In software industry at large, experimentation adoption is growing fast. More and more companies are adoption “experiment with everything” culture. Experimentation is becoming the norm, with many successful companies like Netflix, Pinterest, Intuit, LinkedIn, etc. citing it as one of the key factors of their success. This peer pressure forces even the companies that do not have good understanding of the benefits of experimentation to adopt it.
In sales, adoption of experimentation is low.
Cultural issues
Technical issues
Outreach had ”state of the art” experimentation capabilities. Others are similar or worse.
What these issues mean is that even if someone tries to run an experiment, they are very likely to fail to obtain correct actionable results, which in turn creates even bigger barrier for them to try it again.
Even though on the surface the sales industry is so different from Software Engineering, the issues wrt experimentation adoption are the same.
For example, while for Microsoft engineers you can teach them how statistical testing works and just send just give them p-values and confidence intervals and reasonably trust they will interpret it all correctly, this doesn’t work for sales people. Sales people need a clear answer – which variant wins and why.
You will see that, while I’m going to be using the example of Sales, these are again the challenges faced by the Software industry as well. By solving them, we can increase experimentation adoption not only in Sales but in Software and other industries.

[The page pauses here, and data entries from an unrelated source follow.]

(** * OpenCodeBlocks: the Code block, its run-state invalidation, its output
    protocol and the graph document, as a shallow embedding.

    Sources embedded:
    - [opencodeblocks/blocks/codeblock.py]           (the BFS-invalidation Code block)
    - [opencodeblocks/graphics/blocks/codeblock.py]  (the simpler Code block)
    - [tests/unit/scene/test_ipynb_conversion.py]    (the conversion tests)

    Python [str] values are modelled by [string]: a sequence of characters,
    one [ascii] per character (code points below 256).  Every marker the
    code looks for (newline, backspace, carriage return, the "<img>" and
    "<div>" prefixes, '#') is such a character. *)

From Stdlib Require Import ZArith Lia Ascii String.
From stdpp Require Import base option list gmap strings.

Local Open Scope Z_scope.

(** ** Python string primitives *)

Module PyStr.

Definition LF : ascii := "010"%char.
Definition BS : ascii := "008"%char.
Definition CR : ascii := "013"%char.

(** The characters of a string, in order. *)
Fixpoint chars (s : string) : list ascii :=
  match s with
  | EmptyString => []
  | String c s' => c :: chars s'
  end.

(** [s.startswith(p)] *)
Fixpoint startswith (p s : string) : bool :=
  match p with
  | EmptyString => true
  | String a p' =>
      match s with
      | EmptyString => false
      | String b s' => if decide (a = b) then startswith p' s' else false
      end
  end.

(** [s[n:]] for [n >= 0] *)
Fixpoint slice_from (n : nat) (s : string) : string :=
  match n with
  | O => s
  | S n' => match s with
            | EmptyString => EmptyString
            | String _ s' => slice_from n' s'
            end
  end.

(** [s.find(c) != -1] for a one-character [c] *)
Fixpoint contains (c : ascii) (s : string) : bool :=
  match s with
  | EmptyString => false
  | String a s' => if decide (a = c) then true else contains c s'
  end.

(** [s.split(sep)] for a one-character separator: never the empty list. *)
Fixpoint split (sep : ascii) (s : string) : list string :=
  match s with
  | EmptyString => [EmptyString]
  | String a s' =>
      if decide (a = sep) then EmptyString :: split sep s'
      else match split sep s' with
           | [] => [String a EmptyString]
           | l :: ls => String a l :: ls
           end
  end.

(** [sep.join(l)] *)
Fixpoint join (sep : string) (l : list string) : string :=
  match l with
  | [] => EmptyString
  | [x] => x
  | x :: l' => x +:+ sep +:+ join sep l'
  end.

(** [l[:-1]] and [l[-1]] *)
Definition all_but_last (l : list string) : list string := removelast l.
Definition last_item (l : list string) : string := List.last l EmptyString.

(** [s.replace(old, new)] for a non-empty [old]: the non-overlapping
    occurrences of [old], scanned from the left, are replaced.  [skip]
    counts the characters of a matched occurrence still to be passed. *)
Fixpoint replace_from (skip : nat) (old new s : string) : string :=
  match s with
  | EmptyString => EmptyString
  | String a s' =>
      match skip with
      | S k => replace_from k old new s'
      | O =>
          if startswith old s
          then new +:+ replace_from (Nat.pred (String.length old)) old new s'
          else String a (replace_from O old new s')
      end
  end.

Definition replace (old new s : string) : string := replace_from O old new s.

End PyStr.

(** ** Data model *)

Inductive SocketType := input | output.
Inductive FlowType := data | exe.
(* ===== verification/_CoqProject ===== *)
-Q . S2P
Prelude.v
Helper.v
Bytes.v
CertPin.v
Protos.v
FilterSet.v
FilterSetConc.v
DelayLine.v
ProxyDelay.v
Rpc.v
Grpc.v
Forwarder.v
Challenges.v
Interceptor.v
AuthService.v
Mirror.v
KeyFiles.v
StakedNodes.v
Blockengine.v
BlockengineCalls.v
Startup.v
Wiring.v
TaskEnds.v
Shutdown.v
MirrorServe.v
Pipeline.v
(* ===== verification/Helper.v ===== *)
(** * Exit flag, signals and panics (src/src/helper.rs)

    Every part of the program stops when one shared flag becomes true.  The flag is set by the
    tasks that wait for an operating-system signal, by the panic hook and by the forwarder
    thread when it fails, and it is never reset.  The file models the loops that poll the
    flag ([wait_for_exit], the cancel watcher of the TPU), the signal tasks, and the hook
    [graceful_panic] installs. *)

From S2P Require Import Prelude.

Local Open Scope Z_scope.

Definition EXIT_POLL_INTERVAL : Z := from_millis 100.
Definition CANCEL_POLL_INTERVAL : Z := from_millis 500.

(** ** Polling *)

Section polling.

(** [flag t] is the value of the flag at time [t]; [wake d] is the time of the next look at it
    after a sleep until [d]. *)
Context (flag : Z -> bool) (wake : Z -> Z).

(** [while !exit.load() { sleep(interval) }] from time [now] on: the time it ends. *)
Fixpoint poll_exit (interval : Z) (fuel : nat) (now : Z) : option Z :=
  match fuel with
  | O => None
  | S fuel' =>
      if flag now then Some now else poll_exit interval fuel' (wake (now + interval))
  end.

Definition wait_for_exit : nat -> Z -> option Z := poll_exit EXIT_POLL_INTERVAL.

(** The thread [tpu-cancel-watcher]: the time it cancels the token. *)
Definition tpu_cancel_watcher : nat -> Z -> option Z := poll_exit CANCEL_POLL_INTERVAL.

(** Iterations that suffice for a flag set at [t_set]. *)
Definition poll_fuel (interval now t_set : Z) : nat :=
  S (Z.to_nat ((t_set - now) / interval + 1)).

End polling.

(** ** Signals *)

Inductive ss_pc := SsSelect | SsDone | SsPanicked.

(** One call of [shutdown_signal]: where it is, whether the handler of SIGTERM has been
    installed, and the exit flag. *)
Record ss_state := { ss_pc_ : ss_pc; ss_term_handler : bool; ss_exit : bool }.

(** What the two futures of the select do when they are polled: the one of [ctrl_c] resolves,
    the one of SIGTERM installs its handler and later resolves. *)
Inductive ss_event :=
| SsCtrlC (r : result unit string)
| SsInstallTerm (r : result unit string)
| SsTerm.

Definition ss_init (exit : bool) : ss_state :=
  {| ss_pc_ := SsSelect; ss_term_handler := false; ss_exit := exit |}.

(** [unix] is the configuration the crate is compiled for; elsewhere [terminate] is pending. *)
Definition ss_step (unix : bool) (st : ss_state) (ev : ss_event) : option ss_state :=
  match ss_pc_ st, ev with
  | SsSelect, SsCtrlC (Ok _) =>
      Some {| ss_pc_ := SsDone; ss_term_handler := ss_term_handler st; ss_exit := true |}
  | SsSelect, SsCtrlC (Err _) =>
      Some {| ss_pc_ := SsPanicked; ss_term_handler := ss_term_handler st; ss_exit := ss_exit st |}
  | SsSelect, SsInstallTerm r =>
      if unix && negb (ss_term_handler st) then
        match r with
        | Ok _ => Some {| ss_pc_ := SsSelect; ss_term_handler := true; ss_exit := ss_exit st |}
        | Err _ => Some {| ss_pc_ := SsPanicked; ss_term_handler := false; ss_exit := ss_exit st |}
        end
      else None
  | SsSelect, SsTerm =>
      if ss_term_handler st
      then Some {| ss_pc_ := SsDone; ss_term_handler := true; ss_exit := true |}
      else None
  | _, _ => None
  end.

Fixpoint ss_exec (unix : bool) (st : ss_state) (evs : list ss_event) : option ss_state :=
  match evs with
  | [] => Some st
  | ev :: evs' => st' ← ss_step unix st ev; ss_exec unix st' evs'
  end.

(** ** The panic hook *)

Inductive hook_effect :=
| HookLog
| HookCallback
| HookStoreExit
| HookSleep (d : Z)
| HookOld               (* the hook that was installed before *)
| HookProcessExit (code : Z).

(** The hook [graceful_panic] installs, in the order of its statements. *)
Definition panic_hook (callback : bool) : list hook_effect :=
  [HookLog] ++ (if callback then [HookCallback] else []) ++
  [HookStoreExit; HookSleep (from_secs 5); HookOld; HookProcessExit 1].

(** The exit flag [graceful_panic] returns. *)
Definition graceful_panic_exit : bool := false.

(** The hook with the times of its effects, when it starts at [t] and its other statements
    take no time. *)
Fixpoint hook_run (t : Z) (h : list hook_effect) : list (Z * hook_effect) :=
  match h with
  | [] => []
  | e :: h' => (t, e) :: hook_run (match e with HookSleep d => t + d | _ => t end) h'
  end.

(** ** Lemmas *)

Section polling_lemmas.
Context (flag : Z -> bool) (wake : Z -> Z).

(** The flag is set at [t_set] and stays set; sleeps end at most [late] after they should. *)
Context (t_set late : Z).
Hypothesis flag_spec : forall t, flag t = bool_decide (t_set <= t).
Hypothesis wake_spec : forall d, d <= wake d <= d + late.

Lemma poll_exit_bound interval fuel now r :
  0 < interval -> poll_exit flag wake interval fuel now = Some r ->
  Z.max now t_set <= r <= Z.max now (t_set + interval + late).
Proof.
  intros Hi. revert now; induction fuel as [|fuel IH]; intros now Hr; [done|]. simpl in Hr.
  rewrite flag_spec in Hr. case_bool_decide as Hf.
  - injection Hr as <-. pose proof (wake_spec 0). lia.
  - apply IH in Hr. pose proof (wake_spec (now + interval)). lia.
Qed.

Lemma poll_exit_returns interval fuel now :
  0 < interval -> t_set - now <= interval * Z.of_nat fuel ->
  exists r, poll_exit flag wake interval (S fuel) now = Some r.
Proof.
  intros Hi. revert now; induction fuel as [|fuel IH]; intros now Hn; cbn [poll_exit].
  - rewrite flag_spec, bool_decide_true by lia. by eexists.
  - rewrite flag_spec. case_bool_decide; [by eexists|]. apply IH.
    pose proof (wake_spec (now + interval)). nia.
Qed.

Lemma poll_fuel_enough interval now :
  0 < interval -> exists r, poll_exit flag wake interval (poll_fuel interval now t_set) now = Some r.
Proof.
  intros Hi. apply poll_exit_returns; [done|].
  pose proof (Z.mod_pos_bound (t_set - now) interval Hi).
  pose proof (Z.div_mod (t_set - now) interval ltac:(lia)).
  destruct (Z.le_gt_cases 0 ((t_set - now) / interval + 1)) as [Hp|Hp].
  - rewrite Z2Nat.id by done. lia.
  - rewrite Z2Nat.nonpos by lia. nia.
Qed.

End polling_lemmas.

Lemma ss_step_exit unix st st' ev :
  ss_step unix st ev = Some st' ->
  match ss_pc_ st' with
  | SsDone => ss_exit st' = true
  | _ => ss_exit st' = ss_exit st
  end /\ ss_pc_ st = SsSelect.
Proof. unfold ss_step. intros Hs. repeat case_match; by simplify_eq/=. Qed.

Lemma ss_exec_exit unix st st' evs :
  ss_exec unix st evs = Some st' -> ss_pc_ st = SsSelect ->
  match ss_pc_ st' with
  | SsDone => ss_exit st' = true
  | _ => ss_exit st' = ss_exit st
  end.
Proof.
  revert st; induction evs as [|ev evs IH]; intros st He Hp; simpl in He.
  { injection He as <-. by rewrite Hp. }
  destruct (ss_step unix st ev) as [st1|] eqn:Es; [|done]. simpl in He.
  apply ss_step_exit in Es as [Hx _]. destruct (ss_pc_ st1) eqn:E1.
  - apply IH in He; [|done]. destruct (ss_pc_ st'); congruence.
  - destruct evs as [|ev' evs']; [injection He as <-; by rewrite E1|].
    simpl in He. unfold ss_step in He. by rewrite E1 in He.
  - destruct evs as [|ev' evs']; [injection He as <-; by rewrite E1|].
    simpl in He. unfold ss_step in He. by rewrite E1 in He.
Qed.

(** ** Theorems *)

(** C31. The loops that poll the exit flag end, and soon: when the flag is set at [t_set] and
    sleeps end at most [late] after they should, [wait_for_exit] started at [now] returns
    after a number of iterations that can be computed beforehand, not before the flag is set,
    and at most 100 ms and [late] after that; the cancel watcher of the TPU cancels its token
    within 500 ms and [late]. *)
Theorem exit_polling_timely flag wake t_set late now :
  (forall t, flag t = bool_decide (t_set <= t)) -> (forall d, d <= wake d <= d + late) ->
  (exists r, wait_for_exit flag wake (poll_fuel EXIT_POLL_INTERVAL now t_set) now = Some r /\
     Z.max now t_set <= r <= Z.max now (t_set + from_millis 100 + late)) /\
  (exists r, tpu_cancel_watcher flag wake (poll_fuel CANCEL_POLL_INTERVAL now t_set) now = Some r /\
     Z.max now t_set <= r <= Z.max now (t_set + from_millis 500 + late)).
Proof.
  intros Hf Hw. split.
  - destruct (poll_fuel_enough flag wake t_set late Hf Hw EXIT_POLL_INTERVAL now) as [r Hr]; [done|].
    exists r. split; [done|]. by eapply poll_exit_bound.
  - destruct (poll_fuel_enough flag wake t_set late Hf Hw CANCEL_POLL_INTERVAL now) as [r Hr]; [done|].
    exists r. split; [done|]. by eapply poll_exit_bound.
Qed.

(** When a thread panics at [t], the hook stores the exit flag at once and ends the process
    with code 1 five seconds later, whether a callback was given or not; the loops that poll
    the flag are over by then, unless a sleep is 4.5 s late or more. *)
Theorem panic_grace_period callback flag wake late t now :
  (forall t', flag t' = bool_decide (t <= t')) -> (forall d, d <= wake d <= d + late) ->
  late < from_millis 4500 -> now <= t ->
  (t, HookStoreExit) ∈ hook_run t (panic_hook callback) /\
  last (hook_run t (panic_hook callback)) = Some (t + from_secs 5, HookProcessExit 1) /\
  (exists fuel r, wait_for_exit flag wake fuel now = Some r /\ r < t + from_secs 5) /\
  (exists fuel r, tpu_cancel_watcher flag wake fuel now = Some r /\ r < t + from_secs 5).
Proof.
  intros Hf Hw Hl Hn. split_and!.
  - destruct callback; simpl; set_solver.
  - by destruct callback.
  - destruct (poll_fuel_enough flag wake t late Hf Hw EXIT_POLL_INTERVAL now) as [r Hr]; [done|].
    exists (poll_fuel EXIT_POLL_INTERVAL now t), r. split; [done|].
    eapply poll_exit_bound in Hr; [|done..].
    unfold EXIT_POLL_INTERVAL, from_millis, from_secs, NANOS in *. lia.
  - destruct (poll_fuel_enough flag wake t late Hf Hw CANCEL_POLL_INTERVAL now) as [r Hr]; [done|].
    exists (poll_fuel CANCEL_POLL_INTERVAL now t), r. split; [done|].
    eapply poll_exit_bound in Hr; [|done..].
    unfold CANCEL_POLL_INTERVAL, from_millis, from_secs, NANOS in *. lia.
Qed.

(** [shutdown_signal] sets the flag exactly when it returns: while it waits, and when the
    installation of a handler makes it panic, the flag is as it was. *)
Theorem shutdown_signal_sets_exit unix exit st evs :
  ss_exec unix (ss_init exit) evs = Some st ->
  match ss_pc_ st with
  | SsDone => ss_exit st = true
  | _ => ss_exit st = exit
  end.
Proof. intros He. by apply ss_exec_exit in He. Qed.

(** ** Witnesses *)

Definition toy_flag (t : Z) : bool := bool_decide (from_millis 1234 <= t).

Lemma exit_polling_timely_witness :
  (exists r, wait_for_exit toy_flag id (poll_fuel EXIT_POLL_INTERVAL 0 (from_millis 1234)) 0 = Some r /\
     from_millis 1234 <= r <= from_millis 1334) /\
  (exists r, tpu_cancel_watcher toy_flag id (poll_fuel CANCEL_POLL_INTERVAL 0 (from_millis 1234)) 0 = Some r /\
     from_millis 1234 <= r <= from_millis 1734).
Proof.
  apply (exit_polling_timely toy_flag id (from_millis 1234) 0 0).
  - reflexivity.
  - intros d. simpl. lia.
Defined.

Example toy_wait : wait_for_exit toy_flag id 14 0 = Some (from_millis 1300).
Proof. reflexivity. Qed.

Example toy_signal : ss_exec true (ss_init false) [SsInstallTerm (Ok tt); SsTerm] =
  Some {| ss_pc_ := SsDone; ss_term_handler := true; ss_exit := true |}.
Proof. reflexivity. Qed.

From hosting of services, to data collection and processing, to data analysis and real time machine learning and AI – there are open source solutions supporting all of that.
A lot of work to develop a trustworthy A/B testing platform. Most companies end up with very basic, often untrusworthy solutions, like the one we had at Outreach.
If we are to increase the adoption of experimentation in any industry, we need a quality open source solution.
If we run an A/B test but do not have a clear way to determine success, the value is much less.
Often the reason for complexity is that experimentation system does not know what the success criteria area, so it has to return back everything and have the user understand and interpret the results. If, on the other hand, experimentation system knows the precise success criteria, it can do analysis automatically and just give the user the answer. Interpretation difficulties and shortcomings of NHST can be greatly reduced in this case.
Translation of the video question: Should I pay for a video tool and train my team on it?
It is executives and managers who decide on adopting experimentation program. If A/B testing can help them answer the questions they really care about, it will greatly accelerate the adoption.